Background: The manganese pollution is very serious surrounding the mine area, which could be enriched and harmful to animal, plant and human. Manganese oxidation bacteria (MOB) can completely remove the toxicity of Mn(II) with diverse mechanisms.
Results: To seek a resource and disclose the oxidation mechanism of MOB, we isolated the Bacillus safensis strain ST7 from the soil of Songtao manganese mine in Guizhou province, China. Strain ST7 could survive in media containing 2200 mg/L Mn(II) with the Mn(II) removal efficiency of 82% after seven days cultivation. The rate was 7.75 μmol/L of Mn(II) each day detected by LBB method. The manganese oxides appeared after stationary growth phase and lots of irregular precipitates were observed on the surface of bacteria by scanning electron microscopy (SEM).
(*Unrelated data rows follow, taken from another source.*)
(** * A7s Prime Hash WebTool: the classical-cipher page and the padding page

    A shallow embedding of [pages/Classical Cipher.py] (parameter parsing,
    the default-parameter catalog, the parameter form, guarded construction
    and the two button handlers) and of the PKCS7 functions of
    [pages/Padding & Unpadding Text.py], with the properties the
    specification states about them. *)

From Stdlib Require Import ZArith String Ascii List Lia Bool.
From Stdlib.Strings Require Import Byte.
From stdpp Require Import base option list gmap strings pretty sorting.

Local Open Scope Z_scope.

#[local] Set Warnings "-clear-no-such-hyp,-register-all".

(** ** Python values and exceptions *)

(** The values a parameter can hold: what the catalog stores (integers and
    text) and what a literal of the modelled fragment denotes.  [bool] is a
    subclass of [int] in Python, which [as_int] reflects. *)
Inductive pyval : Type :=
  | VNone
  | VBool (b : bool)
  | VInt (z : Z)
  | VStr (s : string)
  | VList (l : list pyval).

Definition as_int (v : pyval) : option Z :=
  match v with
  | VInt z => Some z
  | VBool b => Some (Z.b2z b)
  | _ => None
  end.
(* ===== verification/Bits.v ===== *)
(** * util/Bits.h, util/Bits.c and util/Endian.h

    Bit counting, logarithms, 64-bit bit reversal and byte swapping. The host
    is little endian (the [Endian_LITTLE] branches). The GCC builtins are
    given by their documented meaning. *)
From S2P Require Import Prelude.

(** ** Definitions *)

(** [while (!(number & 1)) { number >>= 1; out++; }]: at most 64 rounds for a
    nonzero 64-bit number. *)
Fixpoint ffs_loop (fuel : nat) (number out : Z) : Z :=
  match fuel with
  | O => out
  | S fuel =>
      if negb (Z.land number 1 =? 0) then out
      else ffs_loop fuel (Z.shiftr number 1) (out + 1)
  end.
Definition Bits_ffs64 (number : Z) : Z :=
  if number =? 0 then 0 else ffs_loop 64 number 1.

(** Number of set bits among the low [n] bits. *)
Fixpoint popcount (n : nat) (number : Z) : Z :=
  match n with
  | O => 0
  | S n => Z.b2z (Z.testbit number (Z.of_nat n)) + popcount n number
  end.
Definition Bits_popCountx64 (number : Z) : Z := popcount 64 number.

Definition Bits_popCountx32 (number : Z) : Z :=
  fold_left (fun out i => out + Z.land (Z.shiftr number i) 1) (seqZ 0 32) 0.

(** [__builtin_clzll]: leading zero bits of a nonzero 64-bit number. *)
Fixpoint clz_loop (n : nat) (number : Z) : Z :=
  match n with
  | O => 0
  | S n => if Z.testbit number (Z.of_nat n) then 0 else 1 + clz_loop n number
  end.
Definition builtin_clzll (number : Z) : Z := clz_loop 64 number.

Definition Bits_log2x64 (number : Z) : Z :=
  if number =? 0 then 0 else 63 - builtin_clzll number.

(** [while (number >>= 1) { out++; }]. *)
Fixpoint log2_loop (fuel : nat) (number out : Z) : Z :=
  match fuel with
  | O => out
  | S fuel =>
      let number := Z.shiftr number 1 in
      if number =? 0 then out else log2_loop fuel number (out + 1)
  end.
Definition Bits_log2x64_stupid (number : Z) : Z := log2_loop 64 number 0.
Definition Bits_log2x32 (number : Z) : Z := log2_loop 32 number 0.

Definition Bits_maxBits64 (bitCount : Z) : Er Z :=
  Assert_ifParanoid (bitCount <? 64) ;;
  Ret (u64 (Z.shiftl 1 bitCount - 1)).

(** [__builtin_bswap64] and friends. *)
Definition bswap (n : nat) (x : Z) : Z := le_val (rev (le_bytes n x)).
Definition Endian_byteSwap16 (x : Z) : Z := bswap 2 (u16 x).
Definition Endian_byteSwap32 (x : Z) : Z := bswap 4 (u32 x).
Definition Endian_byteSwap64 (x : Z) : Z := bswap 8 (u64 x).

Definition Endian_hostToBigEndian16 := Endian_byteSwap16.
Definition Endian_hostToBigEndian32 := Endian_byteSwap32.
Definition Endian_hostToBigEndian64 := Endian_byteSwap64.
Definition Endian_bigEndianToHost16 := Endian_hostToBigEndian16.
Definition Endian_bigEndianToHost32 := Endian_hostToBigEndian32.
Definition Endian_bigEndianToHost64 := Endian_hostToBigEndian64.
Definition Endian_hostToLittleEndian16 (x : Z) : Z := x.
Definition Endian_hostToLittleEndian32 (x : Z) : Z := x.
Definition Endian_hostToLittleEndian64 (x : Z) : Z := x.

Definition Bits_rotateAndMask (toReverse mask rotateBits : Z) : Z :=
  Z.lor (Z.land (Z.shiftr toReverse rotateBits) mask)
        (u64 (Z.shiftl (Z.land toReverse mask) rotateBits)).

Definition Bits_bitReverse64 (toReverse : Z) : Z :=
  let toReverse := Bits_rotateAndMask toReverse 0x5555555555555555 1 in
  let toReverse := Bits_rotateAndMask toReverse 0x3333333333333333 2 in
  let toReverse := Bits_rotateAndMask toReverse 0x0F0F0F0F0F0F0F0F 4 in
  bswap 8 toReverse.

Definition Bits_isZero (buffer : list Z) : bool := forallb (fun b => b =? 0) buffer.

(** The search of [Bits_memmem]: positions [i .. stop]. The offset of the
    first match in the haystack is returned. *)
Fixpoint memmem_loop (fuel : nat) (haystack needle : list Z) (i stop : Z) : option Z :=
  match fuel with
  | O => None
  | S fuel =>
      if i <=? stop then
        if (get haystack i =? get needle 0)
           && (memcmp (rd i (len needle) haystack) needle =? 0)
        then Some i
        else memmem_loop fuel haystack needle (i + 1) stop
      else None
  end.
Definition Bits_memmem (haystack needle : list Z) : option Z :=
  if (len haystack =? 0) || (len needle =? 0) then None
  else memmem_loop (S (length haystack)) haystack needle 0 (len haystack - len needle).

(** ** Logarithms and counts *)

Lemma clz_loop_log2 n number :
  0 < number -> fits (Z.of_nat n) number -> clz_loop n number = Z.of_nat n - 1 - Z.log2 number.
Proof.
  intros Hpos. induction n as [|n IH]; intros [Hl Hu].
  { simpl in Hu. lia. }
  cbn [clz_loop]. destruct (Z.testbit number (Z.of_nat n)) eqn:Hb.
  - enough (Z.log2 number = Z.of_nat n) by lia.
    apply Z.log2_unique; [lia|]. split; [|by rewrite <- Nat2Z.inj_succ].
    apply Z.nlt_ge. intros Hlt. rewrite (fits_testbit (Z.of_nat n)) in Hb; [done| |lia].
    by split.
  - rewrite IH; [lia|]. apply fits_of_testbit; [lia|lia|].
    intros i Hi. destruct (decide (i = Z.of_nat n)) as [->|]; [done|].
    apply (fits_testbit (Z.of_nat (S n))); [by split|lia].
Qed.

Lemma Bits_log2x64_log2 number : fits 64 number -> Bits_log2x64 number = Z.log2 number.
Proof.
  intros Hf. unfold Bits_log2x64, builtin_clzll. destruct (Z.eqb_spec number 0) as [->|]; [done|].
  rewrite clz_loop_log2; [lia| |done]. destruct Hf; lia.
Qed.

Lemma log2_loop_log2 fuel number out :
  0 <= number -> Z.log2 number <= Z.of_nat fuel ->
  log2_loop fuel number out = out + Z.log2 number.
Proof.
  revert number out. induction fuel as [|fuel IH]; intros number out Hn Hf.
  { assert (Z.log2 number = 0) by (pose proof (Z.log2_nonneg number); lia). simpl. lia. }
  cbn [log2_loop].
  assert (Z.log2 (Z.shiftr number 1) = Z.max 0 (Z.log2 number - 1)) as Hl.
  { destruct (Z.eq_dec number 0) as [->|]; [done|]. apply Z.log2_shiftr; lia. }
  pose proof (Z.log2_nonneg number).
  destruct (Z.eqb_spec (Z.shiftr number 1) 0) as [E|E].
  - apply Z.shiftr_eq_0_iff in E. destruct E as [->|[? ?]]; simpl; lia.
  - assert (0 <= Z.shiftr number 1) by (by apply Z.shiftr_nonneg).
    rewrite IH; [|done|lia].
    enough (1 <= Z.log2 number) by lia.
    rewrite Z.shiftr_div_pow2 in E by done.
    assert (2 ^ 1 <= number).
    { apply Z.nlt_ge. intros ?. apply E. by apply Z.div_small. }
    apply Z.log2_le_pow2; lia.
Qed.

(** The two logarithms of Bits.h agree on every 64-bit number. *)
Lemma Bits_log2x64_stupid_eq number :
  fits 64 number -> Bits_log2x64_stupid number = Bits_log2x64 number.
Proof.
  intros Hf. rewrite Bits_log2x64_log2 by done. unfold Bits_log2x64_stupid.
  rewrite log2_loop_log2; [lia|apply Hf|].
  destruct (decide (number <= 0)). { rewrite Z.log2_nonpos; lia. }
  apply Z.lt_le_incl, Z.log2_lt_pow2; [lia|apply Hf].
Qed.

Lemma Bits_log2x64_bound number : fits 64 number -> 0 <= Bits_log2x64 number <= 63.
Proof.
  intros Hf. rewrite Bits_log2x64_log2 by done. split; [apply Z.log2_nonneg|].
  destruct (decide (number <= 0)). { rewrite Z.log2_nonpos; lia. }
  enough (Z.log2 number < 64) by lia. apply Z.log2_lt_pow2; [lia|apply Hf].
Qed.

Lemma Bits_maxBits64_ret bitCount :
  0 <= bitCount < 64 -> Bits_maxBits64 bitCount = Ret (Z.ones bitCount).
Proof.
  intros ?. unfold Bits_maxBits64. zdecide (bitCount <? 64). simpl. f_equal.
  rewrite Z.shiftl_1_l, Z.ones_equiv. unfold u64. apply Z.mod_small.
  assert (0 < 2 ^ bitCount) by lia.
  assert (2 ^ bitCount <= 2 ^ 64) by (apply Z.pow_le_mono_r; lia). lia.
Qed.

Lemma popcount_bound n number : 0 <= popcount n number <= Z.of_nat n.
Proof.
  induction n as [|n IH]; simpl popcount; [lia|].
  destruct (Z.testbit number (Z.of_nat n)); simpl; lia.
Qed.

Lemma Bits_isZero_zeros n : Bits_isZero (zeros n) = true.
Proof. unfold zeros, Bits_isZero. induction (Z.to_nat n); simpl; auto. Qed.

Lemma Bits_isZero_true l : Bits_isZero l = true -> l = zeros (len l).
Proof.
  unfold zeros, Bits_isZero. rewrite Nat2Z.id. induction l as [|x l IH]; simpl; [done|].
  intros [Hx Hl]%andb_prop. apply Z.eqb_eq in Hx as ->. f_equal. by apply IH.
Qed.

(** ** Byte swapping and bit reversal *)

Lemma bswap_fits n x : fits (8 * Z.of_nat n) (bswap n x).
Proof.
  unfold bswap.
  assert (n = length (rev (le_bytes n x))) as Hl by (by rewrite length_rev, length_le_bytes).
  rewrite Hl at 1. apply le_val_bound, Forall_rev, le_bytes_bytes.
Qed.

(** Reading big-endian bytes with a host load and [bigEndianToHost]. *)
Lemma bswap_le_val l : bytes l -> bswap (length l) (le_val l) = be_val l.
Proof. intros. unfold bswap, be_val. by rewrite le_bytes_val. Qed.

Lemma le_bytes_bswap n x : le_bytes n (bswap n x) = be_bytes n x.
Proof.
  unfold bswap, be_bytes.
  assert (n = length (rev (le_bytes n x))) as Hl by (by rewrite length_rev, length_le_bytes).
  rewrite Hl at 1. apply le_bytes_val, Forall_rev, le_bytes_bytes.
Qed.

Lemma bswap_involutive n x : fits (8 * Z.of_nat n) x -> bswap n (bswap n x) = x.
Proof.
  intros Hx. unfold bswap at 1. rewrite le_bytes_bswap. unfold be_bytes.
  rewrite rev_involutive, le_val_bytes. by apply fits_small.
Qed.

Lemma le_val_testbit l i :
  bytes l -> 0 <= i -> Z.testbit (le_val l) i = Z.testbit (get l (i / 8)) (i mod 8).
Proof.
  intros Hb. revert i. induction Hb as [|b l Hb Hl IH]; intros i Hi.
  { unfold get. cbn [le_val]. destruct (Z.to_nat (i / 8)); cbn [nth];
      by rewrite !Z.testbit_0_l. }
  simpl le_val. change 256 with (2 ^ 8).
  rewrite Z.mul_comm, <- (lor_shiftl_add b) by done.
  rewrite Z.lor_spec, Z.shiftl_spec by done.
  pose proof (Z.div_mod i 8). pose proof (Z.mod_pos_bound i 8).
  destruct (Z.ltb_spec i 8).
  - rewrite (Z.testbit_neg_r _ (i - 8)), orb_false_r by lia.
    rewrite Z.div_small, Z.mod_small by lia. done.
  - rewrite (fits_testbit 8 b i), orb_false_l by done. rewrite IH by lia.
    replace (i - 8) with (i + (-1) * 8) by lia.
    rewrite Z.div_add, Z.mod_add by done. unfold get.
    assert (1 <= i / 8) by (apply Z.div_le_lower_bound; lia).
    replace (Z.to_nat (i / 8)) with (S (Z.to_nat (i / 8 + -1))) by lia. done.
Qed.

Lemma get_le_bytes n x i :
  0 <= i < Z.of_nat n -> get (le_bytes n x) i = (x / 2 ^ (8 * i)) mod 256.
Proof.
  revert x i. induction n as [|n IH]; intros x i Hi; [lia|].
  unfold get. simpl le_bytes. destruct (decide (i = 0)) as [->|].
  { simpl. by rewrite Z.div_1_r. }
  replace (Z.to_nat i) with (S (Z.to_nat (i - 1))) by lia. cbn [nth].
  fold (get (le_bytes n (x / 256)) (i - 1)). rewrite IH by lia.
  rewrite Z.div_div by lia. change 256 with (2 ^ 8) at 1.
  rewrite <- Z.pow_add_r by lia. by replace (8 + 8 * (i - 1)) with (8 * i) by lia.
Qed.

Lemma bswap_testbit n x i :
  0 <= i < 8 * Z.of_nat n ->
  Z.testbit (bswap n x) i = Z.testbit x (8 * (Z.of_nat n - 1 - i / 8) + i mod 8).
Proof.
  intros Hi. unfold bswap.
  rewrite le_val_testbit by (try lia; apply Forall_rev, le_bytes_bytes).
  assert (0 <= i / 8 < Z.of_nat n)
    by (split; [apply Z.div_pos; lia|apply Z.div_lt_upper_bound; lia]).
  pose proof (Z.mod_pos_bound i 8).
  unfold get at 1. rewrite rev_nth; rewrite length_le_bytes; [|lia].
  replace (n - S (Z.to_nat (i / 8)))%nat with (Z.to_nat (Z.of_nat n - 1 - i / 8)) by lia.
  fold (get (le_bytes n x) (Z.of_nat n - 1 - i / 8)).
  rewrite get_le_bytes by lia. change 256 with (2 ^ 8).
  rewrite Z.testbit_mod_pow2, Z.div_pow2_bits by lia.
  zdecide (i mod 8 <? 8). simpl. f_equal. lia.
Qed.

(** One round of the reversal swaps bit [i] with bit [i xor rotateBits]; the
    side condition is checked on all positions by computation. *)
Definition rotate_ok (mask s i : Z) : bool :=
  if Z.testbit mask i then negb (Z.testbit mask (i - s)) && (i + s =? Z.lxor i s)
  else Z.testbit mask (i - s) && (i - s =? Z.lxor i s).

Lemma rotateAndMask_testbit x mask s i :
  0 <= s -> forallb (rotate_ok mask s) (seqZ 0 64) = true -> 0 <= i < 64 ->
  Z.testbit (Bits_rotateAndMask x mask s) i = Z.testbit x (Z.lxor i s).
Proof.
  intros Hs Hall Hi. rewrite forallb_forall in Hall.
  assert (rotate_ok mask s i = true) as Hok.
  { apply Hall. apply list_elem_of_In, elem_of_seqZ. lia. }
  unfold Bits_rotateAndMask, u64.
  rewrite Z.lor_spec, Z.land_spec, Z.shiftr_spec, Z.testbit_mod_pow2, Z.shiftl_spec,
    Z.land_spec by lia. zdecide (i <? 64).
  unfold rotate_ok in Hok. destruct (Z.testbit mask i).
  - apply andb_prop in Hok as [H1 H2]. apply negb_true_iff in H1. apply Z.eqb_eq in H2.
    rewrite H1, H2, !andb_true_r, andb_false_r, orb_false_r. done.
  - apply andb_prop in Hok as [H1 H2]. apply Z.eqb_eq in H2.
    rewrite H1, H2, !andb_true_r, andb_false_r. done.
Qed.

Lemma Bits_bitReverse64_fits x : fits 64 (Bits_bitReverse64 x).
Proof. apply (bswap_fits 8). Qed.

Lemma Bits_bitReverse64_testbit x i :
  0 <= i < 64 -> Z.testbit (Bits_bitReverse64 x) i = Z.testbit x (63 - i).
Proof.
  intros Hi. unfold Bits_bitReverse64. rewrite bswap_testbit by lia.
  set (j := 8 * (Z.of_nat 8 - 1 - i / 8) + i mod 8).
  pose (ok i := let j := 8 * (Z.of_nat 8 - 1 - i / 8) + i mod 8 in
         let a := Z.lxor j 4 in let b := Z.lxor a 2 in
         (0 <=? j) && (j <? 64) && (0 <=? a) && (a <? 64) && (0 <=? b) && (b <? 64)
         && (Z.lxor b 1 =? 63 - i)).
  assert (ok i = true) as Hok.
  { assert (forallb ok (seqZ 0 64) = true) as Hall by (vm_compute; reflexivity).
    rewrite forallb_forall in Hall. apply Hall. apply list_elem_of_In, elem_of_seqZ. lia. }
  unfold ok in Hok. fold j in Hok. cbv zeta in Hok.
  repeat rewrite andb_true_iff in Hok. repeat rewrite ?Z.leb_le, ?Z.ltb_lt, ?Z.eqb_eq in Hok.
  destruct Hok as ((((((? & ?) & ?) & ?) & ?) & ?) & Heq).
  rewrite !rotateAndMask_testbit by (first [lia | vm_compute; reflexivity]).
  by rewrite Heq.
Qed.

Lemma Bits_bitReverse64_involutive x :
  fits 64 x -> Bits_bitReverse64 (Bits_bitReverse64 x) = x.
Proof.
  intros Hx. apply Z.bits_inj'. intros i Hi. destruct (Z.ltb_spec i 64).
  - rewrite !Bits_bitReverse64_testbit by lia. f_equal. lia.
  - rewrite (fits_testbit 64 x) by done. apply (fits_testbit 64); [|done].
    apply Bits_bitReverse64_fits.
Qed.

Lemma be32_bytes z : fits 32 z -> le_bytes 4 (Endian_hostToBigEndian32 z) = be_bytes 4 z.
Proof.
  intros Hz. unfold Endian_hostToBigEndian32, Endian_byteSwap32, u32. rewrite (fits_small 32) by done.
  apply (le_bytes_bswap 4).
Qed.

Lemma be64_bytes z : fits 64 z -> le_bytes 8 (Endian_hostToBigEndian64 z) = be_bytes 8 z.
Proof.
  intros Hz. unfold Endian_hostToBigEndian64, Endian_byteSwap64, u64. rewrite (fits_small 64) by done.
  apply (le_bytes_bswap 8).
Qed.

Lemma be16_bytes z : fits 16 z -> le_bytes 2 (Endian_hostToBigEndian16 z) = be_bytes 2 z.
Proof.
  intros Hz. unfold Endian_hostToBigEndian16, Endian_byteSwap16, u16. rewrite (fits_small 16) by done.
  apply (le_bytes_bswap 2).
Qed.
We further constructed eight cDNA libraries at two growth stages of strain ST7, at which the first stage is the mid-exponential growth phase (stage1) and the second one at the onset of stationary phase (stage2). The gene expression patterns were analyzed across the entire transcriptome under 250 mg/L Mn(II) stress by using Illumina Hiseq platform. After mapping to the reference B. safensis genome, we detected 3574 expressed genes from the eight libraries. At the first stage, 1040 differently expressed genes (DEGs) were determined with 502 genes up-regulated in Mn(II) dealt group. For the second stage, 760 genes were increased and 702 genes down-regulated under Mn(II) stress. Of those, the expressed trend of seventeen random selective genes were confirmed by RT-qPCR method. Only nine high expressed DEGs were screened out and all of them were up-regulated in the manganese dealt group at stage1. The great changes at stage 1 were focused on the genes related with siderophore synthesis to help Mn(II) uptake and oxidation and gene cheA to elevate the chemotaxis and the motility of bacteria. It was observed that the motility of strain ST7 was much active in the media with Mn(II) supply. And the expression level of gene601, coded for a multicopper oxidase (MCO) enzyme-like protein, raised about 3.66 times than its control group at stage 1. By using homologous recombination technology, it was demonstrated that the Mn(II) oxidase ability decreased obviously when the gene601 of B. safensis strain ST7 was knocked out. For stage 2 of strain ST7 dealt with Mn(II), there were nineteen genes related with sporulation and most of flagellum genes were inhibited. However, lots of transporters genes were augmented to function as pumps to extrude manganese outside of the bacterium cell.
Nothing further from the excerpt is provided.